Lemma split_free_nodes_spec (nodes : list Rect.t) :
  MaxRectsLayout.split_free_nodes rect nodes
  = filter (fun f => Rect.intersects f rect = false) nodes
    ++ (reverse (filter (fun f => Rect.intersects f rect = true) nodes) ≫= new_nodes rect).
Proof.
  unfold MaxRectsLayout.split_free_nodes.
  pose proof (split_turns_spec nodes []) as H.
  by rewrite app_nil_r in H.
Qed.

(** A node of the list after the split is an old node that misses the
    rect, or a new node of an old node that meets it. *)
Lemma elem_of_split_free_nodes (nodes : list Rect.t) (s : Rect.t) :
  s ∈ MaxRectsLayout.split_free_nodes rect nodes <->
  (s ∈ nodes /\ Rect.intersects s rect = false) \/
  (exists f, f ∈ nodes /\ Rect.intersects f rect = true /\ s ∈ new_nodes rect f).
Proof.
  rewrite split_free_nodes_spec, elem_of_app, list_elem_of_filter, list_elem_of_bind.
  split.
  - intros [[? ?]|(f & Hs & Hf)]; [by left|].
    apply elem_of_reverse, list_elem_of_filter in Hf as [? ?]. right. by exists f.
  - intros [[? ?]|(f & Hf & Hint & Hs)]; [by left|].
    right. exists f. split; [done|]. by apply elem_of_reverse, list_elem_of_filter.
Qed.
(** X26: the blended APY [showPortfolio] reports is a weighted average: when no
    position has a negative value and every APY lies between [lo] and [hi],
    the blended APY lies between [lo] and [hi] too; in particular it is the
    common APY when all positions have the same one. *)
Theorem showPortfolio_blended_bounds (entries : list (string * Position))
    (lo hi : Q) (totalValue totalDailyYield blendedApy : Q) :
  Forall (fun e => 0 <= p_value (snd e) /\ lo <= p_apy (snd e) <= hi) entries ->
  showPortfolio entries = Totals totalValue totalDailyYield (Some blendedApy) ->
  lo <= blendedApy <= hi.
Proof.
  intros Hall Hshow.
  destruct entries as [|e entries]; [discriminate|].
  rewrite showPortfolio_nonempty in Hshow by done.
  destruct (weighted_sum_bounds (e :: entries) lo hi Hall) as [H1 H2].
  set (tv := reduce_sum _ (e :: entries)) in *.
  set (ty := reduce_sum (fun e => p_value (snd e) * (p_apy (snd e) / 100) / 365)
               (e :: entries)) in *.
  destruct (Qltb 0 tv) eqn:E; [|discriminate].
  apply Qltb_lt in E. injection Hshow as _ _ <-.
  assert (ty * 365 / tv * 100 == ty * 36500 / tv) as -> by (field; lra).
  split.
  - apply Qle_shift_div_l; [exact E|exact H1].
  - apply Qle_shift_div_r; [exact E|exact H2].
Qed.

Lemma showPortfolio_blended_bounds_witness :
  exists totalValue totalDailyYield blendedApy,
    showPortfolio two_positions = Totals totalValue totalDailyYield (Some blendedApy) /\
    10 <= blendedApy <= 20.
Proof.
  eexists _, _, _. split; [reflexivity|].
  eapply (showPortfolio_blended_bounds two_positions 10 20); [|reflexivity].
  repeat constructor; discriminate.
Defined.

What you will do:
Every entry is to be restated exactly, with no line dropped.

Exercise result:
Lemma split_free_nodes_spec (nodes : list Rect.t) :
  MaxRectsLayout.split_free_nodes rect nodes
  = filter (fun f => Rect.intersects f rect = false) nodes
    ++ (reverse (filter (fun f => Rect.intersects f rect = true) nodes) ≫= new_nodes rect).
Proof.
  unfold MaxRectsLayout.split_free_nodes.
  pose proof (split_turns_spec nodes []) as H.
  by rewrite app_nil_r in H.
Qed.

(** A node of the list after the split is an old node that misses the
    rect, or a new node of an old node that meets it. *)
Lemma elem_of_split_free_nodes (nodes : list Rect.t) (s : Rect.t) :
  s ∈ MaxRectsLayout.split_free_nodes rect nodes <->
  (s ∈ nodes /\ Rect.intersects s rect = false) \/
  (exists f, f ∈ nodes /\ Rect.intersects f rect = true /\ s ∈ new_nodes rect f).
Proof.
  rewrite split_free_nodes_spec, elem_of_app, list_elem_of_filter, list_elem_of_bind.
  split.
  - intros [[? ?]|(f & Hs & Hf)]; [by left|].
    apply elem_of_reverse, list_elem_of_filter in Hf as [? ?]. right. by exists f.
  - intros [[? ?]|(f & Hf & Hint & Hs)]; [by left|].
    right. exists f. split; [done|]. by apply elem_of_reverse, list_elem_of_filter.
Qed.
(** X26: the blended APY [showPortfolio] reports is a weighted average: when no
    position has a negative value and every APY lies between [lo] and [hi],
    the blended APY lies between [lo] and [hi] too; in particular it is the
    common APY when all positions have the same one. *)
Theorem showPortfolio_blended_bounds (entries : list (string * Position))
    (lo hi : Q) (totalValue totalDailyYield blendedApy : Q) :
  Forall (fun e => 0 <= p_value (snd e) /\ lo <= p_apy (snd e) <= hi) entries ->
  showPortfolio entries = Totals totalValue totalDailyYield (Some blendedApy) ->
  lo <= blendedApy <= hi.
Proof.
  intros Hall Hshow.
  destruct entries as [|e entries]; [discriminate|].
  rewrite showPortfolio_nonempty in Hshow by done.
  destruct (weighted_sum_bounds (e :: entries) lo hi Hall) as [H1 H2].
  set (tv := reduce_sum _ (e :: entries)) in *.
  set (ty := reduce_sum (fun e => p_value (snd e) * (p_apy (snd e) / 100) / 365)
               (e :: entries)) in *.
  destruct (Qltb 0 tv) eqn:E; [|discriminate].
  apply Qltb_lt in E. injection Hshow as _ _ <-.
  assert (ty * 365 / tv * 100 == ty * 36500 / tv) as -> by (field; lra).
  split.
  - apply Qle_shift_div_l; [exact E|exact H1].
  - apply Qle_shift_div_r; [exact E|exact H2].
Qed.

Lemma showPortfolio_blended_bounds_witness :
  exists totalValue totalDailyYield blendedApy,
    showPortfolio two_positions = Totals totalValue totalDailyYield (Some blendedApy) /\
    10 <= blendedApy <= 20.
Proof.
  eexists _, _, _. split; [reflexivity|].
  eapply (showPortfolio_blended_bounds two_positions 10 20); [|reflexivity].
  repeat constructor; discriminate.
Defined.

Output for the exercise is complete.